Truth is, the less you know about Parasite, the latest release from Okja director Boon Jon-ho, the better. The film won the Palme d’Or at Cannes earlier this year, and it’s a film best-seen cold – but see it you must.

Parasite stars Choi Woo-sik and Park So-dam as adult siblings living in a dingy basement apartment with their unemployed parents. When Ki-woo (Woo-sik) lands a job tutoring the daughter of a mega-rich architect, he and his family become entangled in the lives of their wealthy benefactors.

“From simple narrative beginnings, Parasite bubbles and swells towards a jagged third act that had me on the edge of my seat.”

The two families at the centre of the movie are portrayed with charm and ease.

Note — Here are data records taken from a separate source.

(* ===== verification/Recorder.v ===== *)
(** * An adapter and the engine it publishes on

    The reference engine records what is published and delivers it once; and an
    adapter does the same on any two engines that deliver every event of its
    instrument exactly once. *)

From Stdlib Require Import Ascii.
From S2P Require Import Prelude FixedHashTable Itch50 UftTypes UftAdapter UftAdapterFacts.
Import itch50 NasdaqItchUftAdapter.
Import (hints) UftAdapterStats.

(** ** An engine that records *)

Inductive Published := OrderPublished (e : UftOrderDetail.t) | TransactionPublished (e : UftTransaction.t).

(** The reference: everything published is delivered, once. *)
Record Recorder := mkRecorder { recorded : list Published }.

#[global] Instance recorder_engine : MarketDataEngine Recorder := {|
  publish_order_detail r event := (mkRecorder (recorded r ++ [OrderPublished event]), 1);
  publish_transaction r event := (mkRecorder (recorded r ++ [TransactionPublished event]), 1);
  publish_book_update := None
|}.

(** ** The adapter does not depend on the engine *)

(** Every event published was delivered. *)
Definition delivered_all (s : UftAdapterStats.t) : Prop :=
  UftAdapterStats.order_events_delivered s = UftAdapterStats.order_details s /\
  UftAdapterStats.transaction_events_delivered s = UftAdapterStats.transactions s /\
  UftAdapterStats.undelivered_events s = 0 /\
  UftAdapterStats.callback_deliveries s = u64 (UftAdapterStats.order_details s + UftAdapterStats.transactions s).

Section same_engines.
Context {E1 E2 : Type} `{M1 : MarketDataEngine E1} `{M2 : MarketDataEngine E2}.
Context (R : E1 -> E2 -> Prop) (iid : Z).
Hypothesis order_same : forall e1 e2 event,
  R e1 e2 -> UftOrderDetail.instrument_id event = iid ->
  exists e1' e2', publish_order_detail e1 event = (e1', 1) /\ publish_order_detail e2 event = (e2', 1) /\ R e1' e2'.
Hypothesis transaction_same : forall e1 e2 event,
  R e1 e2 -> UftTransaction.instrument_id event = iid ->
  exists e1' e2', publish_transaction e1 event = (e1', 1) /\ publish_transaction e2 event = (e2', 1) /\ R e1' e2'.
Hypothesis no_book1 : publish_book_update (E := E1) = None.
Hypothesis no_book2 : publish_book_update (E := E2) = None.

Definition sound (a : t) : Prop := delivered_all (stats_ a) /\ instrument_id_ a = iid.

Definition agree (s1 : t * E1) (s2 : t * E2) : Prop := s1.1 = s2.1 /\ R s1.2 s2.2 /\ sound s1.1.

Lemma agree_quiet a e1 e2 : sound a -> R e1 e2 -> agree (a, e1) (a, e2).
Proof. done. Qed.

Lemma agree_book a e1 e2 m act id nid mid p q s pr :
  sound a -> R e1 e2 -> agree (emit_book a e1 m act id nid mid p q s pr) (emit_book a e2 m act id nid mid p q s pr).
Proof. intros Ha HR. unfold emit_book, book_publish. by rewrite no_book1, no_book2. Qed.

Lemma incr_sum x y : u64 (u64 (x + y) + 1) = u64 (incr x + y).
Proof.
  unfold incr. rewrite !wrap_add_l. f_equal. lia.
Qed.

Lemma agree_order a e1 e2 m id o :
  sound a -> R e1 e2 -> agree (emit_order a e1 m id o) (emit_order a e2 m id o).
Proof.
  intros [(H1 & H2 & H3 & H4) Hi] HR. unfold emit_order. cbv zeta.
  match goal with |- context [publish_order_detail e1 ?event] =>
    destruct (order_same e1 e2 event HR) as (e1' & e2' & -> & -> & HR'); [exact Hi|] end.
  cbn [Z.eqb]. split_and!; [done|exact HR'|]. split; [|exact Hi].
  unfold delivered_all. cbn. rewrite H1, H2, H3, H4, incr_sum. done.
Qed.

Lemma agree_transaction a e1 e2 m tid ty s p q id :
  sound a -> R e1 e2 ->
  agree (emit_transaction a e1 m tid ty s p q id) (emit_transaction a e2 m tid ty s p q id).
Proof.
  intros [(H1 & H2 & H3 & H4) Hi] HR. unfold emit_transaction. destruct (q =? 0); [done|].
  match goal with |- context [publish_transaction e1 ?event] =>
    destruct (transaction_same e1 e2 event HR) as (e1' & e2' & -> & -> & HR'); [exact Hi|] end.
  cbn [Z.eqb]. set (a' := count _ (fun s => s <| UftAdapterStats.transaction_events_delivered ::= incr |>)).
  assert (sound a') as Ha'.
  { split; [|exact Hi]. unfold delivered_all. cbn. rewrite H1, H2, H3, H4.
    split_and!; try done. rewrite (Z.add_comm (UftAdapterStats.order_details _)), incr_sum. f_equal. lia. }
  split_and!; [done|done|]. by destruct ty.
Qed.

(** A step after steps that agree. *)
Lemma agree_bind (s1 : t * E1) (s2 : t * E2) (k1 : t -> E1 -> t * E1) (k2 : t -> E2 -> t * E2) :
  agree s1 s2 -> (forall a e1 e2, sound a -> R e1 e2 -> agree (k1 a e1) (k2 a e2)) ->
  agree (let '(a, e) := s1 in k1 a e) (let '(a, e) := s2 in k2 a e).
Proof.
  destruct s1 as [a1 e1], s2 as [a2 e2]. intros (H1 & HR & Ha) Hk. cbn in *. subst a2. by apply Hk.
Qed.

Lemma agree_if (b : bool) (x1 y1 : t * E1) (x2 y2 : t * E2) :
  agree x1 x2 -> agree y1 y2 -> agree (if b then x1 else y1) (if b then x2 else y2).
Proof. by destruct b. Qed.

(** Changes of the tables. *)
Lemma sound_orders a f : sound a -> sound (a <| orders_ ::= f |>).
Proof. done. Qed.
Lemma sound_matches a f : sound a -> sound (a <| matches_ ::= f |>).
Proof. done. Qed.
Lemma sound_take a id q : sound a -> sound (take a id q).
Proof. intros Ha. unfold take. by repeat case_match. Qed.
Lemma sound_failure a r : sound a -> sound (count_insert_failure a r).
Proof. intros Ha. by destruct r. Qed.

Context (a : t) (e1 : E1) (e2 : E2) (message : list Z).
Hypothesis Ha : sound a.
Hypothesis HR : R e1 e2.

Lemma agree_add : agree (add a e1 message) (add a e2 message).
Proof.
  unfold add. destruct (_ || _); [done|]. destruct (FixedHashTable.insert _ _ _) as [orders []]; try done.
  apply agree_bind; [by apply agree_order|]. intros. by apply agree_book.
Qed.

Lemma agree_cancel_partial : agree (cancel_partial a e1 message) (cancel_partial a e2 message).
Proof.
  unfold cancel_partial. destruct (FixedHashTable.find _ _); [|done]. destruct (_ || _); [done|].
  apply agree_bind; [by apply agree_transaction|]. intros a1 f1 f2 Ha1 HR1.
  apply agree_bind; [by apply agree_book|]. intros. apply agree_quiet; [by apply sound_take|done].
Qed.

Lemma agree_cancel_all : agree (cancel_all a e1 message) (cancel_all a e2 message).
Proof.
  unfold cancel_all. destruct (FixedHashTable.find _ _); [|done].
  apply agree_bind; [by apply agree_transaction|]. intros a1 f1 f2 Ha1 HR1.
  apply agree_bind; [by apply agree_book|]. done.
Qed.

Lemma agree_replace : agree (replace a e1 message) (replace a e2 message).
Proof.
  unfold replace. destruct (FixedHashTable.find _ _); [|done]. destruct (_ || _); [done|]. cbv zeta.
  destruct (FixedHashTable.insert _ _ _) as [orders []]; try done.
  apply agree_bind; [by apply agree_transaction|]. intros a1 f1 f2 Ha1 HR1.
  apply agree_bind; [by apply agree_order|]. intros. by apply agree_book.
Qed.

Lemma agree_execute : agree (execute a e1 message) (execute a e2 message).
Proof.
  unfold execute. destruct (FixedHashTable.find _ _); [|done]. destruct (_ || _); [done|]. cbv zeta.
  destruct (_ || _); [done|].
  destruct (FixedHashTable.insert _ _ _) as [matches []] eqn:Hi; try done;
    (apply agree_bind;
     [apply agree_if; [done|by first [apply agree_transaction|apply agree_quiet]]|];
     intros a1 f1 f2 Ha1 HR1; apply agree_bind; [by apply agree_book|];
     intros; apply agree_quiet; [by apply sound_take|done]).
Qed.

Lemma agree_publish_match mid mt : agree (publish_match a e1 message mid mt) (publish_match a e2 message mid mt).
Proof.
  unfold publish_match. destruct (FixedHashTable.insert _ _ _) as [matches []]; try done.
  apply agree_bind; [by apply agree_book|]. intros. by apply agree_transaction.
Qed.

Lemma agree_broken_trade : agree (broken_trade a e1 message) (broken_trade a e2 message).
Proof.
  unfold broken_trade. destruct (FixedHashTable.find _ _) as [mt|]; [|done].
  apply agree_bind; [by apply agree_book|]. intros a1 f1 f2 Ha1 HR1.
  apply agree_bind; [|done]. destruct (Match.emitted mt); [by apply agree_transaction|done].
Qed.

End same_engines.

Section same_engines_message.
Context {E1 E2 : Type} `{M1 : MarketDataEngine E1} `{M2 : MarketDataEngine E2}.
Context (R : E1 -> E2 -> Prop) (iid : Z).
Hypothesis order_same : forall e1 e2 event,
  R e1 e2 -> UftOrderDetail.instrument_id event = iid ->
  exists e1' e2', publish_order_detail e1 event = (e1', 1) /\ publish_order_detail e2 event = (e2', 1) /\ R e1' e2'.
Hypothesis transaction_same : forall e1 e2 event,
  R e1 e2 -> UftTransaction.instrument_id event = iid ->
  exists e1' e2', publish_transaction e1 event = (e1', 1) /\ publish_transaction e2 event = (e2', 1) /\ R e1' e2'.
Hypothesis no_book1 : publish_book_update (E := E1) = None.
Hypothesis no_book2 : publish_book_update (E := E2) = None.

Lemma agree_message a e1 e2 message size :
  sound iid a -> R e1 e2 ->
  agree R iid (on_message a message size e1) (on_message a message size e2).
Proof.
  intros Ha HR. unfold on_message. destruct message as [message|]; [|done]. destruct (_ || _); [done|].
  set (a1 := a <| source_sequence_ ::= incr |>). assert (sound iid a1) as Ha1 by done. clearbody a1.
  case_match; [done|]. case_match; [by apply agree_add|]. case_match; [by apply agree_execute|].
  case_match; [by apply agree_cancel_partial|]. case_match; [by apply agree_cancel_all|].
  case_match; [by apply agree_replace|].
  case_match; [unfold non_cross_trade; case_match; [done|by apply agree_publish_match]|].
  case_match; [unfold cross_trade; case_match; [done|by apply agree_publish_match]|].
  case_match; [by apply agree_broken_trade|done].
Qed.
End same_engines_message.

Ki-woo’s impoverished, unemployed folks seem disarmingly content eking out an existence on the scraps they can afford, folding pizza boxes for pennies and scouring all corners of their semi-buried apartment for free Wi-Fi from neighbouring businesses. In fierce contrast, the Park family, with whom Ki-woo finds employment, live in opulent luxury. Their ultra-modern home forms the central stage for much of the action, and its gorgeous furnishings provide a captivating backdrop for the increasingly unhinged drama.

Bong Joon-ho, who also co-wrote the screenplay, is a director at the height of his powers. From simple narrative beginnings, Parasite bubbles and swells towards a jagged third act that had me on the edge of my seat. The film is enlivened by crisp cinematography and an off-kilter sense of humour that keeps its wild, nerve-wracking narrative firmly rooted in the realm of the parable, fable, or modern fairytale.

Parasite riffs on numerous themes without ever feeling the need to draw any simple conclusions or put forward a ‘message’. Films which trust their audience to come along for the ride are rare – especially a ride as unpredictable as this one. But Parasite is not afraid to go to dark places if it means spinning a powerful tale, and it’s impossible not to be dragged down with it.

At 2 hours 12 minutes, the film is not short, and I suspect a stricter editor could have tightened it up a tad. But it kept me enthralled for its entirety – no easy feat for a subtitled feature. It’s a resounding success.